= YOUR TASK =
Reproduce the opening lines of the records exactly, up to and including the line in which "with [atoi] ([cpu_getmodelid])." occurs.

=== EXTRACTED ENTRIES ===

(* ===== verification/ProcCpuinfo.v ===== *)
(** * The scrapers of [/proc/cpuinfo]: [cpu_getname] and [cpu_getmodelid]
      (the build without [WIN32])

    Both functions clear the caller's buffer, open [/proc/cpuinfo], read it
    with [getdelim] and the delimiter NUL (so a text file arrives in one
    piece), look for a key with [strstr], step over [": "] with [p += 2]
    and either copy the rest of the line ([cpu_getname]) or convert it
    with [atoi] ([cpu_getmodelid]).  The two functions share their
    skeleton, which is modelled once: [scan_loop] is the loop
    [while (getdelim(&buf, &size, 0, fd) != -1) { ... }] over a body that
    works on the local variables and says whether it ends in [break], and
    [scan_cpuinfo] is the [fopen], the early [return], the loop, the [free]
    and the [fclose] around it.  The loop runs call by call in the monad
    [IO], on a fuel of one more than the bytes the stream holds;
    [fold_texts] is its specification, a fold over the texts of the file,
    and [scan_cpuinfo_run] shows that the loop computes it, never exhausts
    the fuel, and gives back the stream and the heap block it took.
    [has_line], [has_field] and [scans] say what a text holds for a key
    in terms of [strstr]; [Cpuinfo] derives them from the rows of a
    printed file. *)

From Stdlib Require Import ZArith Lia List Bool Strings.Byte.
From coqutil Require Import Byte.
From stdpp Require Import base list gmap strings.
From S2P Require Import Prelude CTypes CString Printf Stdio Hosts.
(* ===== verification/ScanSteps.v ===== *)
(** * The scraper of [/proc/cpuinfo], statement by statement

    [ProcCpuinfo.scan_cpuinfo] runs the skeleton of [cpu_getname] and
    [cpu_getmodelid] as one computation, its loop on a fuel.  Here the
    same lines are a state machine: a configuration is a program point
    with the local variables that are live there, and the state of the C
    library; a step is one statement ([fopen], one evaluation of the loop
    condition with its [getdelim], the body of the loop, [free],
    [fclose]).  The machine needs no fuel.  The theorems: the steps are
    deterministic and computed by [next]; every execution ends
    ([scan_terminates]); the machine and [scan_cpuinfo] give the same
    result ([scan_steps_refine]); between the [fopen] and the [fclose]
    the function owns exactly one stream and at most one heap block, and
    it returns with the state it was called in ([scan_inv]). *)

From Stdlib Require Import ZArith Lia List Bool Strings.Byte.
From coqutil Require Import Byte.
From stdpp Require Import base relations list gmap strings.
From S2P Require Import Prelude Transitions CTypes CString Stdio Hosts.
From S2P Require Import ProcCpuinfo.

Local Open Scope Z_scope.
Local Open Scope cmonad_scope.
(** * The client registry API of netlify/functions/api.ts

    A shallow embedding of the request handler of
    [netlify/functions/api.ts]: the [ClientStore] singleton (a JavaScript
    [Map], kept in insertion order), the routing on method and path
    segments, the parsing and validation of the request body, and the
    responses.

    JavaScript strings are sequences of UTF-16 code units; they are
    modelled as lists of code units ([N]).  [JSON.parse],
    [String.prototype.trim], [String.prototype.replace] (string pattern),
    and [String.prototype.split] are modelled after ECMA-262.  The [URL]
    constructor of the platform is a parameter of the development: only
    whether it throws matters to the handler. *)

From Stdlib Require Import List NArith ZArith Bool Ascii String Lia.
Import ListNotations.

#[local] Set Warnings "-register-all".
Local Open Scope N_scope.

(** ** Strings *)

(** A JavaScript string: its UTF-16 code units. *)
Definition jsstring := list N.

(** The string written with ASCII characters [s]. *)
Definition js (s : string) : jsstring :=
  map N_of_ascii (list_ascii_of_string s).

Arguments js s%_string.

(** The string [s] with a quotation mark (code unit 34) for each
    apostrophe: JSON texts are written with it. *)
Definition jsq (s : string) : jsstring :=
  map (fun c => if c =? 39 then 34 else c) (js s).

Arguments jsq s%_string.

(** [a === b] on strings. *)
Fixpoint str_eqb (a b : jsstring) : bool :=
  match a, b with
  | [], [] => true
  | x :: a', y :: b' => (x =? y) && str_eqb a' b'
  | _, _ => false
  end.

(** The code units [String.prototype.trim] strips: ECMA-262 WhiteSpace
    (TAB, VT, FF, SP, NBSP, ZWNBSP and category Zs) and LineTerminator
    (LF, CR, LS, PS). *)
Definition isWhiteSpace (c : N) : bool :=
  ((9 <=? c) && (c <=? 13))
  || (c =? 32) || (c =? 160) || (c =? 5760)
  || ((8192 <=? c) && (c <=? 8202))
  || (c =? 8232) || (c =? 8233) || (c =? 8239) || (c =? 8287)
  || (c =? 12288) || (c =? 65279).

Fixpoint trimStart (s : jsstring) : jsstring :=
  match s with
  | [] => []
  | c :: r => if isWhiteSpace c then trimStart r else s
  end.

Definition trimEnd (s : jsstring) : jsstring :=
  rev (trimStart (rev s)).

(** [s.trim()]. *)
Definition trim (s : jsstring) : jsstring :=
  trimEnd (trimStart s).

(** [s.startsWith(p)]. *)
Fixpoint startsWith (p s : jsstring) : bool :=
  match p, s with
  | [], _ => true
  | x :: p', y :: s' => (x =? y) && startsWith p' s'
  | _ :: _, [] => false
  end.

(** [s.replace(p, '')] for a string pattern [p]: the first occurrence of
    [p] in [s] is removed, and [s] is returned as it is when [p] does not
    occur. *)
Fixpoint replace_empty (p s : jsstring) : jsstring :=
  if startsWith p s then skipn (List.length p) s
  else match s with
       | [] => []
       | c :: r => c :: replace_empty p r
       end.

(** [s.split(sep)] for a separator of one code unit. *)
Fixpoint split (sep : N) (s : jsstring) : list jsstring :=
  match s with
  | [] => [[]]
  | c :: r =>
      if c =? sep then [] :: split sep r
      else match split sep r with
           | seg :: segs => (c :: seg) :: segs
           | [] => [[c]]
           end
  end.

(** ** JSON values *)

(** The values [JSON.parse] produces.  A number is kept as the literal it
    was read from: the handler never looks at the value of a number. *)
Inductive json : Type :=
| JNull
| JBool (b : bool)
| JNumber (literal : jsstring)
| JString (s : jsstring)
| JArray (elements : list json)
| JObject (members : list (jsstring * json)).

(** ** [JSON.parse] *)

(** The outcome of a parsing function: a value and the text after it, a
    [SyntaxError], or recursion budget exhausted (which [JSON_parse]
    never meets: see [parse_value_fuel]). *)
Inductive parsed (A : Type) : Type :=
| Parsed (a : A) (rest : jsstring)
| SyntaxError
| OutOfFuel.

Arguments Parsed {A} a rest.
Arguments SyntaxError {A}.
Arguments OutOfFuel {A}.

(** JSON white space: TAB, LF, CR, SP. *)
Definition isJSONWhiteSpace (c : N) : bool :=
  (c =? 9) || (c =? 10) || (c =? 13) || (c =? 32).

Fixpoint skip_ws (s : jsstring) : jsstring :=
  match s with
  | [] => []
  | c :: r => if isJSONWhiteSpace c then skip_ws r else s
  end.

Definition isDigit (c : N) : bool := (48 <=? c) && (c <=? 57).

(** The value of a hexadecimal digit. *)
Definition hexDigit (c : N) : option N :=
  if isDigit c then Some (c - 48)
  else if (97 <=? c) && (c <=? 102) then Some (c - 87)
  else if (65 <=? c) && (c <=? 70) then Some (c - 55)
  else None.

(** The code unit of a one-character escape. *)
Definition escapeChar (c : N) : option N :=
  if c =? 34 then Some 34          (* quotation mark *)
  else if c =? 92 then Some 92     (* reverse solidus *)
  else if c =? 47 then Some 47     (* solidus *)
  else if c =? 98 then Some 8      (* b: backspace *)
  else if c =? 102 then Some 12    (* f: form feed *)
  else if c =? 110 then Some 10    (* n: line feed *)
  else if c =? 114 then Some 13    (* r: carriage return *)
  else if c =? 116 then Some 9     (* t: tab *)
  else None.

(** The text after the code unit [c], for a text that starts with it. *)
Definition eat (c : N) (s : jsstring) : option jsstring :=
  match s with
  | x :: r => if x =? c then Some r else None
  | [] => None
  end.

===

= OUTPUT FOR THIS TASK =
(* ===== verification/ProcCpuinfo.v ===== *)
(** * The scrapers of [/proc/cpuinfo]: [cpu_getname] and [cpu_getmodelid]
      (the build without [WIN32])

    Both functions clear the caller's buffer, open [/proc/cpuinfo], read it
    with [getdelim] and the delimiter NUL (so a text file arrives in one
    piece), look for a key with [strstr], step over [": "] with [p += 2]
    and either copy the rest of the line ([cpu_getname]) or convert it
    with [atoi] ([cpu_getmodelid]).  The two functions share their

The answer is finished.